Skyler was sent to Kharkiv in eastern Ukraine in mid-April. The city was experiencing heavy fighting around its outskirts and the Russians pushed to take control. Skyler and the others spent two weeks at a base, practicing how to storm houses in captured villages where Russian soldiers might be.
“There was a lot of dust in the building. It made me very sick. My lungs were kind of not really working properly, and I was very dehydrated as we lacked supplies,” said Skyler, who said he saw several of his colleagues leave the battalion at that point.
“I think that some people just had different expectations of this war,” said Skyler. But he decided to stay.
“Let me tell you, [Skyler] was one of the guys who stayed with us no matter what. He was fulfilling his duties and never made problems. When some left, he stayed and did his job,” German Barin, Skyler’s former Platoon Commander at the International Legion, told The Daily Beast.
After his time at the base in Kharkiv, he was moved to forward positions at the frontline, with the job of ensuring that the Russian army wouldn’t cross a river. He spent days looking at the Russian positions through night vision and monoculars. The Russians never came, and Skyler spent most of the time waiting.
The Russians were shelling the area the day before Skyler was wounded. That day, he took a video with the sound close in which he can be heard saying “Russians can’t aim.” The very next day, they did.
“To be honest, we were too relaxed,” said Skyler, who admitted he had become too confident that the Russians would never hit their positions. “So, we were like ‘they can’t hit us.’ But that all changed the next day.”
Skyler understands that some people might hear his story and think it was a stupid decision to go in the first place, and that he should have tried to help in other ways. His father argued the same before he left, but Skyler still feels he made the right decision. “I was just so angry… I wanted to stop what was happening, not just make what is happening less miserable,” he said.

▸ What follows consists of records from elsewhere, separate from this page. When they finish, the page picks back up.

(* ===== verification/PyVal.v ===== *)
(** Python values as the code receives them from JSON and in mappings, and
    [json.dumps(value, sort_keys=True, separators=(",", ":"))]. *)
From S2P Require Import Prelude Utf8.
Open Scope Z_scope.

(** A value: [None], [bool], [int], a [float] (by its [repr] and the integer it
    equals, if any), [str], [list], [tuple], and [dict] with [str] keys in
    insertion order. *)
Inductive pyval :=
| VNone
| VBool (b : bool)
| VInt (n : Z)
| VFloat (repr : pystr) (integral : option Z)
| VStr (s : pystr)
| VList (l : list pyval)
| VTuple (l : list pyval)
| VDict (d : list (pystr * pyval)).

Abbreviation pydict := (list (pystr * pyval)).

(** [v is None] *)
Definition is_none (v : pyval) : bool := match v with VNone => true | _ => false end.

(** [bool(v)] *)
Definition truthy (v : pyval) : bool :=
  match v with
  | VNone | VBool false | VInt 0 | VFloat _ (Some 0) | VStr [] | VList [] | VTuple [] | VDict [] => false
  | _ => true
  end.

(** [hash(v)] does not raise. *)
Fixpoint hashable (v : pyval) : bool :=
  match v with
  | VList _ | VDict _ => false
  | VTuple l => forallb hashable l
  | _ => true
  end.

(** [d[k]] of a dict's items. *)
Fixpoint dict_get {A} (k : pystr) (d : list (pystr * A)) : option A :=
  match d with
  | [] => None
  | (k', v) :: rest => if bool_decide (k' = k) then Some v else dict_get k rest
  end.

(** [set(d) == fields] *)
Definition same_keys {A} (d : list (pystr * A)) (fields : list pystr) : bool :=
  forallb (fun kv => bool_decide (kv.1 ∈ fields)) d &&
  forallb (fun f => bool_decide (is_Some (dict_get f d))) fields.

(** Order of [str] values: by code points. *)
Fixpoint str_leb (s t : pystr) : bool :=
  match s, t with
  | [], _ => true
  | _ :: _, [] => false
  | a :: s', b :: t' => (a <? b) || ((a =? b) && str_leb s' t')
  end.

(** ** JSON text *)

Definition hex4 (n : Z) : pystr :=
  (fun d => if d <? 10 then 48 + d else 87 + d) <$>
    [n / 4096 mod 16; n / 256 mod 16; n / 16 mod 16; n mod 16].

(** One character inside a JSON string, with [ensure_ascii]. *)
Definition json_char (c : Z) : pystr :=
  if c =? 34 then [92; 34] else if c =? 92 then [92; 92]
  else if c =? 10 then lit "\n" else if c =? 13 then lit "\r" else if c =? 9 then lit "\t"
  else if c =? 12 then lit "\f" else if c =? 8 then lit "\b"
  else if (32 <=? c) && (c <? 127) then [c]
  else if c <? 65536 then lit "\u" ++ hex4 c
  else let v := c - 65536 in
       lit "\u" ++ hex4 (55296 + v / 1024) ++ lit "\u" ++ hex4 (56320 + v mod 1024).

Definition json_str (s : pystr) : pystr := [34] ++ (s ≫= json_char) ++ [34].

Fixpoint insert_item {A} (kv : pystr * A) (l : list (pystr * A)) : list (pystr * A) :=
  match l with
  | [] => [kv]
  | kv' :: rest => if str_leb kv.1 kv'.1 then kv :: l else kv' :: insert_item kv rest
  end.

(** The items of a dict in key order. *)
Definition sort_items {A} (d : list (pystr * A)) : list (pystr * A) := foldr insert_item [] d.

(** [json.dumps] of a flat mapping of strings and integers or of one nested
    mapping of strings: what request fingerprints are taken over. *)
Inductive json :=
| JInt (n : Z)
| JStr (s : pystr)
| JObj (d : list (pystr * json)).

Fixpoint json_dumps (v : json) : pystr :=
  match v with
  | JInt n => str_of_int n
  | JStr s => json_str s
  | JObj d =>
      [123] ++
      str_join 44 ((fun kv : pystr * pystr => json_str kv.1 ++ [58] ++ kv.2) <$>
                   sort_items ((fix go d := match d with
                                            | [] => []
                                            | (k, x) :: rest => (k, json_dumps x) :: go rest
                                            end) d))
      ++ [125]
  end.

Example json_dumps_sorted :
  json_dumps (JObj [(lit "b", JInt 1); (lit "a", JObj [(lit "reason", JStr (233 :: lit "x"))])]) =
  lit "{" ++ [34] ++ lit "a" ++ [34] ++ lit ":{" ++ [34] ++ lit "reason" ++ [34] ++ lit ":" ++
  [34] ++ lit "\u00e9x" ++ [34] ++ lit "}," ++ [34] ++ lit "b" ++ [34] ++ lit ":1}".
Proof. vm_compute. reflexivity. Qed.
(** ** Reading *)

(** [JSONDecodeError]; the interpreter's limit on the digits of an integer
    ([ValueError]); the exception of a hook; the [RecursionError] of a text that is nested too
    deeply for the interpreter's stack; the bound of the model's recursion, never met. *)
Inductive json_error := JSONDecodeError | IntegerTooLong | HookError | RecursionLimit | OutOfFuel.

#[export] Instance json_error_eq_dec : EqDecision json_error.
Proof. solve_decision. Defined.

Abbreviation jres := (result json_error).

Fixpoint skip_ws (s : pystr) : pystr :=
  match s with
  | c :: rest => if char_in c [32; 9; 10; 13] then skip_ws rest else s
  | [] => []
  end.

Definition hex_digit (c : Z) : option Z :=
  if is_digit c then Some (c - 48)
  else if (97 <=? c) && (c <=? 102) then Some (c - 87)
  else if (65 <=? c) && (c <=? 70) then Some (c - 55)
  else None.

(** The code unit of [XXXX] in [\uXXXX]. *)
Definition code_unit (a b c d : Z) : option Z :=
  match hex_digit a, hex_digit b, hex_digit c, hex_digit d with
  | Some a, Some b, Some c, Some d => Some (((a * 16 + b) * 16 + c) * 16 + d)
  | _, _, _, _ => None
  end.

Definition high_surrogate (u : Z) : bool := (55296 <=? u) && (u <=? 56319).
Definition low_surrogate (u : Z) : bool := (56320 <=? u) && (u <=? 57343).

(** The character a one-letter escape stands for. *)
Definition simple_escape (c : Z) : option Z :=
  if c =? 34 then Some 34 else if c =? 92 then Some 92 else if c =? 47 then Some 47
  else if c =? 98 then Some 8 else if c =? 102 then Some 12 else if c =? 110 then Some 10
  else if c =? 114 then Some 13 else if c =? 116 then Some 9 else None.
(* ===== verification/JsonFacts.v ===== *)
(** The JSON reader always ends with a value or an error, and reads back what
    [json.dumps] wrote, with the keys of every object in order. *)
From S2P Require Import Prelude Utf8 PyVal Json.
Open Scope Z_scope.

(** ** The reader terminates *)

(** A scan of a text of [n] characters that did not run out of fuel and, when it
    succeeded, consumed at least one. *)
Definition consumes {A} (n : nat) (x : jres (A * pystr)) : Prop :=
  match x with
  | Ok (_, rest) => (length rest < n)%nat
  | Err e => e <> OutOfFuel
  end.

Lemma consumes_mono {A} (n m : nat) (x : jres (A * pystr)) :
  (n <= m)%nat -> consumes n x -> consumes m x.
Proof. destruct x as [[v r]|e]; cbn; [lia|done]. Qed.

(** A scan followed by another of what it left. *)
Lemma consumes_bind {A B} (n : nat) (x : jres (A * pystr)) (f : A -> pystr -> jres (B * pystr)) :
  consumes n x -> (forall v r, (length r < n)%nat -> consumes n (f v r)) ->
  consumes n ('(v, r) ← x; f v r).
Proof. destruct x as [[v r]|e]; cbn; auto. Qed.

Lemma skip_ws_length s : (length (skip_ws s) <= length s)%nat.
Proof. induction s as [|c s IH]; cbn; [done|]. destruct (char_in c _); cbn; lia. Qed.

Lemma skip_ws_cons s c r : skip_ws s = c :: r -> (length r < length s)%nat.
Proof. intros H. pose proof (skip_ws_length s) as Hl. rewrite H in Hl. cbn in Hl. lia. Qed.
(* ===== verification/ObservationsFacts.v ===== *)
(** Facts about raw observations: what construction guarantees, the round trips
    through dicts, JSON lines, files and the spool, and the graph the
    normalisation builds. *)
From S2P Require Import Prelude Utf8 PyVal Json PyDictFacts JsonFacts PyRepr Observations.
Open Scope Z_scope.

(** ** What construction guarantees *)

Definition nonblank (s : pystr) : Prop := strip s <> [].

(** No line range, or a range of positive lines in order. *)
Definition line_range_ok (start_line end_line : pyval) : Prop :=
  (start_line = VNone /\ end_line = VNone) \/
  exists s e, int_of start_line = Some s /\ int_of end_line = Some e /\ 1 <= s <= e.

Record valid_observation (o : RawObservation) : Prop := {
  vo_kind : nonblank (obs_kind o);
  vo_source_id : nonblank (obs_source_id o);
  vo_path : nonblank (obs_path o);
  vo_confidence : obs_confidence o ∈ VALID_CONFIDENCES;
  vo_extractor : nonblank (obs_extractor o);
  vo_extractor_version : nonblank (obs_extractor_version o);
  vo_lines : line_range_ok (obs_start_line o) (obs_end_line o);
  vo_schema : equals_int (obs_schema_version o) SCHEMA_VERSION = true
}.

Lemma required_text_Ok f v s : required_text f v = Ok s <-> v = VStr s /\ nonblank s.
Proof.
  unfold required_text, nonblank. destruct v; try (split; [done|by intros [? _]]).
  case_bool_decide as Hb; split; try done.
  - by intros [[= ->] ?].
  - by intros [= ->].
  - by intros [[= ->] ?].
Qed.
Lemma wf_attach es s o ek node source kind target metadata :
  wf [] [] es s -> arg_ok node -> kind ∈ CANONICAL_EDGE_KINDS -> obs_confidence o ∈ VALID_CONFIDENCES ->
  ek ∈ v_evidence_key <$> es ->
  (source = na_key node \/ source ∈ (cs_nodes s).*1) -> (target = na_key node \/ target ∈ (cs_nodes s).*1) ->
  exists s', attach o ek node source kind target metadata s = (Ok tt, s') /\ wf [] [] es s' /\
             (cs_nodes s).*1 ⊆ (cs_nodes s').*1 /\ cs_diagnostics s' = cs_diagnostics s.
Proof.
  intros Hwf Hn Hk Hc He Hsrc Htgt.
  destruct (wf_upsert_arg _ _ _ _ o _ Hwf Hn Hc) as (s1 & E1 & W1 & K1 & M1 & D1).
  destruct (wf_link_arg _ _ _ _ _ _ W1 K1 He) as (s2 & E2 & W2 & L2 & _ & N2 & D2).
  destruct (wf_support_edge _ _ _ _ o _ source kind target metadata W2 Hk
              ltac:(rewrite N2; destruct Hsrc as [-> |]; auto)
              ltac:(rewrite N2; destruct Htgt as [-> |]; auto) Hc He) as (s3 & E3 & W3 & N3 & D3 & L3).
  exists s3. unfold attach, mbind, cm_bind. rewrite E1, E2, E3.
  split_and!; [done| |by rewrite N3, N2|congruence].
  eapply wf_node_done; [exact W3|]. unfold node_linked. by rewrite L3.
Qed.

Lemma wf_chart_nodes o ek nodes es s :
  wf [] [] es s -> Forall arg_ok nodes -> obs_confidence o ∈ VALID_CONFIDENCES -> ek ∈ v_evidence_key <$> es ->
  exists s', chart_nodes o ek nodes s = (Ok tt, s') /\ wf [] [] es s' /\
             (cs_nodes s).*1 ⊆ (cs_nodes s').*1 /\ (na_key <$> nodes) ⊆ (cs_nodes s').*1 /\
             cs_diagnostics s' = cs_diagnostics s.
Proof.
  intros Hwf Hn Hc He. revert s Hwf. induction Hn as [|node nodes Hnode _ IH]; intros s Hwf.
  { exists s. split_and!; [done|done|done|intros x Hx; by apply elem_of_nil in Hx|done]. }
  destruct (wf_upsert_arg _ _ _ _ o _ Hwf Hnode Hc) as (s1 & E1 & W1 & K1 & M1 & D1).
  destruct (wf_link_arg _ _ _ _ _ _ W1 K1 He) as (s2 & E2 & W2 & L2 & _ & N2 & D2).
  destruct (IH s2 ltac:(by eapply wf_node_done)) as (s3 & E3 & W3 & M3 & K3 & D3).
  exists s3. cbn [chart_nodes]. unfold mbind, cm_bind. rewrite E1, E2, E3.
  rewrite N2 in M3. split_and!; [done|done|by etrans| |congruence].
  intros x. rewrite fmap_cons. intros [->|Hx]%elem_of_cons; auto.
Qed.

Lemma wf_chart_edges o ek kind edges es s :
  wf [] [] es s -> kind ∈ CANONICAL_EDGE_KINDS -> obs_confidence o ∈ VALID_CONFIDENCES ->
  ek ∈ v_evidence_key <$> es ->
  Forall (fun e : pystr * pystr * pydict => e.1.1 ∈ (cs_nodes s).*1 /\ e.1.2 ∈ (cs_nodes s).*1) edges ->
  exists s', chart_edges o ek kind edges s = (Ok tt, s') /\ wf [] [] es s' /\
             cs_diagnostics s' = cs_diagnostics s.
Proof.
  intros Hwf Hk Hc He. revert s Hwf. induction edges as [|[[src tgt] md] edges IH]; intros s Hwf Hes.
  { by exists s. }
  apply Forall_cons in Hes as [[Hs Ht] Hes].
  destruct (wf_support_edge _ _ _ _ o _ src kind tgt md Hwf Hk Hs Ht Hc He) as (s1 & E1 & W1 & N1 & D1 & _).
  destruct (IH s1 W1) as (s2 & E2 & W2 & D2); [by rewrite N1|].
  exists s2. cbn [chart_edges]. unfold mbind, cm_bind. rewrite E1, E2. split_and!; [done|done|congruence].
Qed.

(** Every end of an edge is one of the nodes of the chart. *)
Definition chart_closed (nodes : list node_arg) (edges : list (pystr * pystr * pydict)) : Prop :=
  Forall (fun e : pystr * pystr * pydict => e.1.1 ∈ na_key <$> nodes /\ e.1.2 ∈ na_key <$> nodes) edges.

Lemma wf_chart es s o ev nodes kind edges :
  wf [] [] es s -> Forall arg_ok nodes -> chart_closed nodes edges -> kind ∈ CANONICAL_EDGE_KINDS ->
  obs_confidence o ∈ VALID_CONFIDENCES ->
  exists s', chart o ev nodes kind edges s = (Ok tt, s') /\ wf [] [] (es ++ [ev]) s' /\
             cs_diagnostics s' = cs_diagnostics s.
Proof.
  intros Hwf Hn He Hk Hc.
  assert (Hev : v_evidence_key ev ∈ v_evidence_key <$> es ++ [ev])
    by (rewrite fmap_app; apply elem_of_app; right; by apply list_elem_of_singleton).
  destruct (wf_append_evidence _ _ _ _ ev Hwf) as (s1 & E1 & W1 & _ & D1).
  destruct (wf_chart_nodes o _ _ _ _ W1 Hn Hc Hev) as (s2 & E2 & W2 & _ & K2 & D2).
  destruct (wf_chart_edges o _ _ edges _ _ W2 Hk Hc Hev) as (s3 & E3 & W3 & D3).
  { eapply Forall_impl; [exact He|]. intros e [? ?]. auto. }
  exists s3. unfold chart, mbind, cm_bind. rewrite E1, E2, E3. split_and!; [done|done|congruence].
Qed.

End Invariant.
(** Evidence alone. *)
Lemma recorded_evidence o n X md :
  recorded o n X (append_evidence (_evidence_from_observation o n md)).
Proof.
  intros es s Hwf. destruct (wf_append_evidence _ _ _ _ (_evidence_from_observation o n md) Hwf)
    as (s' & E & W & _ & D). unfold wp. rewrite E.
  eapply (accounted_one _ _ _ _ _ _ []); [by rewrite app_nil_r|by apply Forall_nil| |exact W].
  apply evidence_from_observation_for.
Qed.

(** What may follow the relation: the invariant is kept and only diagnostics
    about the observation are added. *)
Definition kept (n : Z) (es : list CanonicalEvidence) (s s' : CanonicalizationState) : Prop :=
  wf [] [] es s' /\ exists ds, cs_diagnostics s' = cs_diagnostics s ++ ds /\ Forall (diag_for n) ds.

Lemma kept_nothing n es s X : wf [] [] es s -> wp (mret ()) s (fun _ s' => kept n es s s') X.
Proof. intros Hwf. split; [done|]. exists []. by rewrite app_nil_r. Qed.

(** A relation, and what a handler may still do with the two nodes in place. *)
Lemma recorded_relate_then o n X md source target kind metadata (rest : CM unit) :
  arg_ok source -> arg_ok target -> kind ∈ CANONICAL_EDGE_KINDS -> obs_confidence o ∈ VALID_CONFIDENCES ->
  (forall es s, wf [] [] es s -> _evidence_key o n ∈ v_evidence_key <$> es ->
     na_key source ∈ (cs_nodes s).*1 -> na_key target ∈ (cs_nodes s).*1 ->
     wp rest s (fun _ s' => kept n es s s') X) ->
  recorded o n X (_ ← relate o (_evidence_from_observation o n md) source target kind metadata; rest).
Proof.
  intros Hs Ht Hk Hc Hrest es s Hwf. apply wp_bind.
  destruct (wf_relate _ _ o (_evidence_from_observation o n md) _ _ _ metadata Hwf Hs Ht Hk Hc)
    as (s1 & E1 & W1 & K1 & K2 & D1). unfold wp at 1. rewrite E1.
  specialize (Hrest _ _ W1 ltac:(rewrite fmap_app; apply elem_of_app; right; by apply list_elem_of_singleton) K1 K2).
  unfold wp in *. destruct (rest s1) as [[u|e] s2]; [|done]. destruct Hrest as (W2 & ds & D2 & Hds).
  eapply accounted_one; [by rewrite D2, D1|done| |exact W2]. apply evidence_from_observation_for.
Qed.

Lemma recorded_relate o n X md source target kind metadata :
  arg_ok source -> arg_ok target -> kind ∈ CANONICAL_EDGE_KINDS -> obs_confidence o ∈ VALID_CONFIDENCES ->
  recorded o n X (relate o (_evidence_from_observation o n md) source target kind metadata).
Proof.
  intros Hs Ht Hk Hc es s Hwf.
  destruct (wf_relate _ _ o (_evidence_from_observation o n md) _ _ _ metadata Hwf Hs Ht Hk Hc)
    as (s1 & E1 & W1 & _ & _ & D1). unfold wp. rewrite E1.
  eapply (accounted_one _ _ _ _ _ _ []); [by rewrite app_nil_r|by apply Forall_nil| |exact W1].
  apply evidence_from_observation_for.
Qed.

Lemma recorded_chart o n X md nodes kind edges :
  Forall arg_ok nodes -> chart_closed nodes edges -> kind ∈ CANONICAL_EDGE_KINDS ->
  obs_confidence o ∈ VALID_CONFIDENCES ->
  recorded o n X (chart o (_evidence_from_observation o n md) nodes kind edges).
Proof.
  intros Hn He Hk Hc es s Hwf.
  destruct (wf_chart es s o (_evidence_from_observation o n md) nodes kind edges Hwf Hn He Hk Hc)
    as (s1 & E1 & W1 & D1). unfold wp. rewrite E1.
  eapply (accounted_one _ _ _ _ _ _ []); [by rewrite app_nil_r|by apply Forall_nil| |exact W1].
  apply evidence_from_observation_for.
Qed.

(** ** Keys of nodes *)

Definition key_in (ns : string) (k : pystr) : Prop :=
  exists p, parse_key (PyStr k) = Ok p /\ namespace p = lit ns.
Definition parsed_key (k : pystr) : Prop := exists p, parse_key (PyStr k) = Ok p.

Lemma key_in_parsed ns k : key_in ns k -> parsed_key k.
Proof. intros (p & H & _). by exists p. Qed.

(** The namespace of a key is the text before its first colon. *)
Lemma parsed_kind k p : parse_key (PyStr k) = Ok p -> _node_kind_from_key k = namespace p.
Proof.
  unfold parse_key, _node_kind_from_key. destruct k as [|c k]; [done|].
  destruct (str_partition COLON (c :: k)) as [[ns sep] rem]. destruct (negb sep); [done|]. cbn [fst].
  case_bool_decide.
  - destruct (_parse_file_segments rem); [|done]. cbn. by intros [= <-].
  - destruct (table_get ns _SEGMENT_COUNTS); [|done]. destruct (negb _); [done|].
    destruct (mapM _decode_segment _); [|done]. cbn. by intros [= <-].
Qed.

Lemma key_in_kind ns k : key_in ns k -> _node_kind_from_key k = lit ns.
Proof. intros (p & H & <-). by apply parsed_kind. Qed.

Lemma arg_ok_kind k ns display metadata link :
  key_in ns k -> arg_ok (NodeArg k (lit ns) display metadata link).
Proof.
  intros H. split; cbn; [left; by eapply key_in_parsed|]. symmetry. by apply key_in_kind.
Qed.

Lemma arg_ok_parsed k display metadata link :
  parsed_key k -> arg_ok (NodeArg k (_node_kind_from_key k) display metadata link).
Proof. intros H. split; [by left|done]. Qed.

Lemma arg_ok_keyed k metadata link : parsed_key k -> arg_ok (keyed_node k metadata link).
Proof. apply arg_ok_parsed. Qed.

End Logic.

(** One piece of evidence at most. *)
Abbreviation recorded := (recorded_as false).

Create HintDb canon.
#[export] Hint Resolve arg_ok_kind arg_ok_parsed arg_ok_keyed key_in_parsed : canon.
#[export] Hint Resolve quiet_parse quiet_parse_text : canon.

Across the Atlantic, Steve still feels that it wasn’t the right decision for his son to go to Ukraine. He said that he knows that young boys do stupid things to gain the approval of their fathers and he just hope that Skyler isn’t in Ukraine to prove anything to him.
“For me, nothing has changed. I still love Skyler as much as ever, but he has gone to a place where I can’t help him and it is difficult,” said Steve. “I sometimes feel like I should buy a plane ticket and go there to help him but I know that isn’t a good idea. It is hard.”
While he might not approve of Skyler’s decision, Steve will still welcome him with open arms. “I am very proud of my son,” he said. “Even though he is going about things a little differently than I expected.”